Industrial technology solutions leader Honeywell International has developed several energy transitions and sustainability solutions to reduce carbon emissions and these technologies will soon be made available in India, says Ashish Modi, President, Honeywell India.

Honeywell, with a revenue worth $35 billion, pioneered solutions in carbon capture, new-age batteries, avionics products, and next-generation refrigerants like hydrofluoroolefins (HFO). It has developed new battery solutions, next-generation refrigerant HFOs, renewable solutions to recycle and produce plastic, catalysts to increase green hydrogen production and thereby reduce cost, etc. More than 60% of Honeywell’s 2021 sales came from ESG-oriented solutions.

Honeywell has developed a new catalyst-coated membrane (CCMs) technology for Green Hydrogen production, which ensures higher electrolyzer efficiency and higher electric current density. The new catalyst is projected to provide a 25% reduction in electrolyzer stack cost.  Currently, the company is in talks with electrolyser manufacturers, including in India, to use this technology, Ashish Modi told Fortune India in an exclusive interview.

Honeywell’s green hydrogen technology uses a combination of processes such as pressure swing adsorption (PSA), membrane systems, and cryogenic fractionation to enable hydrogen producers to capture carbon cost-effectively during the hydrogen production process. This recovers 20% more hydrogen than conventional PSA technology, while also reducing energy consumption. Honeywell has also developed a Liquid Organic Hydrogen Carrier (LOHC), a lower-cost solution for long-distance transportation of green and blue hydrogen. Today, more than 15 million tons of CO2 are being captured each year by Honeywell’s CCUS processes, including an advanced solvent carbon capture (ASCC) technology. That is equivalent to the emissions of more than 3 million cars on the road. In the US, Honeywell and EnLink Midstream are working together to develop a carbon capture and transportation solution along the Mississippi River corridor with many large, concentrated sources of industrial CO2 emissions.

Its new 'UpCycle' process technology expands the types of plastics that can be recycled and can produce feedstock used to make recycled plastics with a lower carbon footprint. This new technology can reduce the need for fossil fuels in the creation of virgin plastics, with the goal of enabling a circular economy for plastics. It reduces CO²e emissions by 77% compared with conventional modes of handling waste plastic, such as incineration and landfilling.
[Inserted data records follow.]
(** A run intent the supervisor is asked for gets a generation above every one on
    disk: above the current intent, the reservation and the mission, whatever
    calls fail and whatever other processes do between two calls, and above the
    applied generation when no read fails.  When the request returns, the file
    holds exactly the intent asked for; when it raises, no generation went back. *)
Theorem run_intent_outranks e s commit repo uv_path worker_id restart migration :
  others_advance True e s -> intent_plain commit repo uv_path worker_id = true ->
  let '(r, s') := request_run e commit repo uv_path worker_id restart migration s in
  outranks_all e s r s'
  /\ match r with Ok g => intends e g commit repo uv_path worker_id restart migration (files s') | Raise _ => True end.
Proof.
  intros Ho Hp.
  pose proof (request_run_spec True e (event_of s) (event_of_quiet s) (event_of_advance True e s Ho) (files s) commit repo uv_path
    worker_id restart migration Hp s (event_of_respectful s) (reflexivity _)) as (_ & _ & Ha & Hi).
  destruct (request_run _ _ _ _ _ _ _ s) as [r s']. cbn in *. split; [by apply allocates_outranks|done].
Qed.

(** ** Many allocations *)

Inductive request :=
  | RequestRun (commit repo uv_path : pystr) (worker_id : option pystr) (restart migration : bool)
  | AllocateGeneration.

Definition perform (e : environ) (q : request) : io Z :=
  match q with
  | RequestRun commit repo uv_path worker_id restart migration => request_run e commit repo uv_path worker_id restart migration
  | AllocateGeneration => reserve_generation e
  end.

Definition request_plain (q : request) : bool :=
  match q with RequestRun commit repo uv_path worker_id _ _ => intent_plain commit repo uv_path worker_id | _ => true end.

(** The generations handed out by [qs], one after the other; a request that
    raises hands out none. *)
Fixpoint serve (e : environ) (qs : list request) (s : store) : list Z * store :=
  match qs with
  | [] => ([], s)
  | q :: qs =>
      let '(r, s1) := perform e q s in
      let '(gs, s2) := serve e qs s1 in
      (match r with Ok g => g :: gs | Raise _ => gs end, s2)
  end.

Definition frontier (e : environ) (fs : file_map) : Z := Z.max (desired_gen e fs) (reserved_gen e fs).

Lemma perform_outranks e (E : event -> Prop) q s :
  E quiet_event -> (forall ev, E ev -> forall h fs, advances False e fs (others_act e h (ev_others ev) fs)) ->
  Store.respectful E s -> request_plain q = true ->
  let '(r, s') := perform e q s in
  Store.respectful E s' /\ frontier e (files s) <= frontier e (files s')
  /\ match r with Ok g => frontier e (files s) < g <= frontier e (files s') | Raise _ => True end.
Proof.
  intros Eq Eo Hr Hp. unfold frontier.
  assert (H : Store.respectful E (perform e q s).2 /\ allocates False e E (files s) (perform e q s).1 (files (perform e q s).2)).
  { destruct q as [commit repo uv_path worker_id restart migration|]; cbn [perform].
    - pose proof (request_run_spec False e E Eq Eo (files s) commit repo uv_path worker_id restart migration Hp s Hr (reflexivity _)) as (? & _ & ? & _).
      done.
    - pose proof (reserve_spec False e E Eq Eo (files s) s Hr (reflexivity _)) as (? & _ & ? & _). done. }
  destruct (perform e q s) as [r s']. cbn in H. destruct H as (H1 & (H2 & H3 & _) & H4). split; [done|]. split; [lia|].
  destruct r; [|done]. destruct H4 as (? & ? & _ & ?). lia.
Qed.

Lemma serve_increasing e E qs s :
  E quiet_event -> (forall ev, E ev -> forall h fs, advances False e fs (others_act e h (ev_others ev) fs)) ->
  Store.respectful E s -> forallb request_plain qs = true ->
  Forall (fun g => frontier e (files s) < g <= frontier e (files (serve e qs s).2)) (serve e qs s).1
  /\ StronglySorted Z.lt (serve e qs s).1 /\ frontier e (files s) <= frontier e (files (serve e qs s).2).
Proof.
  intros Eq Eo. revert s. induction qs as [|q qs IH]; intros s Hr Hp; [by repeat constructor|].
  cbn [forallb serve] in *. apply andb_true_iff in Hp as [Hq Hp]. pose proof (perform_outranks e E q s Eq Eo Hr Hq) as H.
  destruct (perform e q s) as [r s1]. destruct H as (Hr1 & Hf & Hg). destruct (IH s1 Hr1 Hp) as (IH1 & IH2 & IH3).
  destruct (serve e qs s1) as [gs s2]. cbn in *.
  assert (Hgs : Forall (fun g => frontier e (files s) < g <= frontier e (files s2)) gs).
  { eapply Forall_impl; [exact IH1|]. cbn. lia. }
  destruct r as [g|]; [|split_and!; [done|done|lia]]. split_and!; [constructor; [lia|done]| |lia].
  constructor; [done|]. eapply Forall_impl; [exact IH1|]. cbn. lia.
Qed.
Honeywell India and Navin Fluorine International, part of the Padmanabh Mafatlal Group, have formed a partnership to manufacture Honeywell’s proprietary 'Solstice' range of hydrofluoroolefins (HFO) in India. HFOs are next-generation refrigerants that can replace harmful hydrofluorocarbon (HFC) and hydrochlorofluorocarbon (HCFC). Multiple global regulations stemming from the Kigali Amendment to the Montreal Protocol require the phasedown of HFCs, driving the demand for more sustainable solutions. Honeywell has already invested more than a billion dollars in research, development, and new capacity for its HFO technology. India will start to phase out HFCs in 2032.
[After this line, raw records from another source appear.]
(* ===== verification/Promotion.v ===== *)
(** The pending install request ([promote_pending_request] of
    [src/lubko/supervise.py]): it is removed only once its acknowledgment is on
    disk, and an acknowledged success names the generation of a recorded run
    intent for its commit. *)

From S2P Require Import Prelude PyStr PyNum Json JsonFacts ProcFs Durable StatePaths SupervisorCodec SupervisorTheorems Store Mission RecordFiles MissionTheorems SupervisorFiles ControlRequests SupervisorFilesFacts LifecycleState GenerationTheorems.
From stdpp Require Import gmap.

#[local] Open Scope Z_scope.
#[local] Arguments py : simpl never.

(** The file [f] records [commit] at generation [g]. *)
Definition records (e : environ) (commit : pystr) (g : Z) (fs : file_map) : Prop :=
  exists d, desired_seen e fs = Ok (Some d) /\ de_commit d = commit /\ de_generation d = g.

Section promotion.
Context (e : environ) (request_id : pystr) (q : path).
Hypothesis (Hq : pending_request_ack_path e request_id = Ok q).

Abbreviation p := (pending_request_path e).

(** What other processes leave alone: the request, its acknowledgment, the intent. *)
Definition undisturbed (fs fs' : file_map) : Prop :=
  fs' !! p = fs !! p /\ fs' !! q = fs !! q /\ forall d, desired_path e = Ok d -> fs' !! d = fs !! d.

Lemma masked_undisturbed h act fs : undisturbed fs (act fs) -> undisturbed fs (others_act e h act fs).
Proof.
  intros (H1 & H2 & H3). split_and!; [..|intros d Hd; specialize (H3 d Hd)]; rewrite others_act_lookup; by case_match.
Qed.

Context (E : event -> Prop) (E_quiet : E quiet_event).
Hypothesis (E_others : forall ev, E ev -> forall h fs, undisturbed fs (others_act e h (ev_others ev) fs)).

Abbreviation T := (triple E).

(** The request and its acknowledgment are [v] and [w]. *)
Definition files_are (v w : option file) (_ : list lock) (fs : file_map) : Prop := fs !! p = v /\ fs !! q = w.

Lemma files_are_stable v w : stable e undisturbed (files_are v w).
Proof. intros h fs fs' [(H1 & H2 & _) _] [<- <-]. by split. Qed.
#[local] Hint Resolve files_are_stable : core.

Lemma records_stable v w commit g : stable e undisturbed (fun h fs => files_are v w h fs /\ records e commit g fs).
Proof.
  intros h fs fs' Hr [H (d & Hd & H')]. split; [by eapply files_are_stable|]. exists d. split; [|done].
  rewrite <- Hd. unfold desired_seen. destruct (desired_path e) as [dp|] eqn:Ep; [|done]. cbn. destruct Hr as [(_ & _ & H3) _]. by rewrite H3.
Qed.

Lemma ack_path_name : q = (request_id ++ py ".json") :: py "pending-ack" :: supervisor_dir e.
Proof. pose proof Hq as H. unfold pending_request_ack_path in H. apply bind_Ok in H as (? & _ & [= <-]). done. Qed.

Lemma paths_apart : p <> q /\ forall d, desired_path e = Ok d -> d <> p /\ d <> q.
Proof.
  rewrite ack_path_name. split; [intros H%(f_equal length); cbn in H; lia|]. intros d Hd.
  unfold desired_path in Hd. apply bind_Ok in Hd as (dir & Hdir & [= <-]). apply private_dir_ok in Hdir as (t & Ht & ->).
  apply token_found in Ht as (_ & _ & Ht). split.
  - intros H%(f_equal length). cbn in H. lia.
  - unfold child_path. intros [= _ H]. apply (token_not_public t Ht). subst t. cbn. auto.
Qed.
In 2022, Honeywell introduced a new technology to produce key feedstock for plastics, to produce a high yield of naphtha from sustainable feedstocks like used cooking oil and animal fats, which has a 50%-80% lower greenhouse gas footprint compared to petroleum feeds. Naphtha is traditionally derived from crude oil and natural gas condensates. Another recent innovation was ethanol-to-jet fuel (ETJ) processing technology that allows producers to convert corn-based, cellulosic, or sugar-based ethanol into sustainable aviation fuel (SAF). Development for this technology was undertaken at the Honeywell India Technology Center in Gurugram.

He says Honeywell will soon introduce in India a new battery technology that can store and discharge electricity for long hours, exceeding the duration of lithium-ion batteries, which can only discharge up to 4 hours. The battery stores energy that can be used when wind and solar are absent, in the event of power outages, and when power grids are at capacity.
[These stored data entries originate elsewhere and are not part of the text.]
(* ===== verification/Programs.v ===== *)
(** Programs that ask the world: a [tree] asks questions of some interface and goes on
    with the answers; a [method] may raise, and changes what its object remembers.
    Nothing is assumed about the answers. *)

From S2P Require Import Prelude.
From stdpp Require Import base.

(** A program whose questions are [call]s: [call B] is a question answered by a [B]. *)
Inductive tree (call : Type -> Type) (A : Type) :=
  | Done (a : A)
  | Ask {B : Type} (c : call B) (k : B -> tree call A).
Arguments Done {call A} _.
Arguments Ask {call A B} _ _.

(** A method: it may raise, and changes what the object remembers. *)
Definition method (call : Type -> Type) (memory A : Type) : Type := memory -> tree call (res A * memory).

Section programs.
Context {call : Type -> Type} {memory : Type}.

#[local] Abbreviation tree := (tree call).
#[local] Abbreviation method := (method call memory).

#[export] Instance tree_bind : MBind tree := fun A B f =>
  fix go t := match t with Done a => f a | Ask c k => Ask c (fun b => go (k b)) end.

#[export] Instance method_ret : MRet method := fun A a d => Done (Ok a, d).
#[export] Instance method_bind : MBind method := fun A B f m d =>
  mbind (M := tree) (fun rd : res A * memory =>
    match rd with
    | (Ok a, d') => f a d'
    | (Raise x, d') => Done (Raise x, d')
    end) (m d).

Definition raise {A} (x : exn) : method A := fun d => Done (Raise x, d).
Definition of_res {A} (r : res A) : method A := fun d => Done (r, d).
Definition ask {B} (c : call B) : method B := fun d => Ask c (fun b => Done (Ok b, d)).
Definition ask_res {B} (c : call (res B)) : method B := fun d => Ask c (fun r => Done (r, d)).
Definition self : method memory := fun d => Done (Ok d, d).
Definition update (f : memory -> memory) : method unit := fun d => Done (Ok tt, f d).

(** The outcome of [m], an exception included. *)
Definition outcome {A} (m : method A) : method (res A) := fun d =>
  mbind (M := tree) (fun rd : res A * memory => Done (Ok rd.1, rd.2)) (m d).

(** [try: m finally: last] *)
Definition finally {A} (m : method A) (last : method unit) : method A :=
  r ← outcome m; _ ← last; of_res r.
End programs.

(** [zoom get put m]: [m] run on a part of the object. *)
Definition zoom {call : Type -> Type} {memory part A : Type} (get : memory -> part) (put : part -> memory -> memory)
    (m : method call part A) : method call memory A := fun d =>
  mbind (M := tree call) (fun rp : res A * part => Done (rp.1, put rp.2 d)) (m (get d)).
While top companies across the world, including most Indian corporates and leading public sector companies, are willing to use such technologies in the transition, India requires more hand-holding with the large mid-market MSME sector and in the supply sector to reach sustainability goals. "A lot of new technologies related to sustainability are still in the nascent stage and are in the evaluation stage. The commercialisation of all of these will take time, specifically in the supply side, which is still in the early phases," he says.

Honeywell India, which contributes over a billion dollars a year in revenue to the $35 billion parent Honeywell International, is all set to tap the opportunity as India is one of the fastest-growing economies. Sustainability, aviation, defence, digital services, vehicle automation, infrastructure, and cyber security are some of the areas that are going to witness big growth for the company in India. "We employ about 5,500 engineers in India and most of the software development for our global innovative products is done by our engineers from India," says Ashish Modi.

Honeywell India employs 13,000 people in India and has three manufacturing plants in Gurugram, Dehradun, and Pune, besides four technology development centres at Bengaluru, Madurai, Hyderabad, and Gurugram. About 3,000 plus products, solutions, and applications are engineered in India.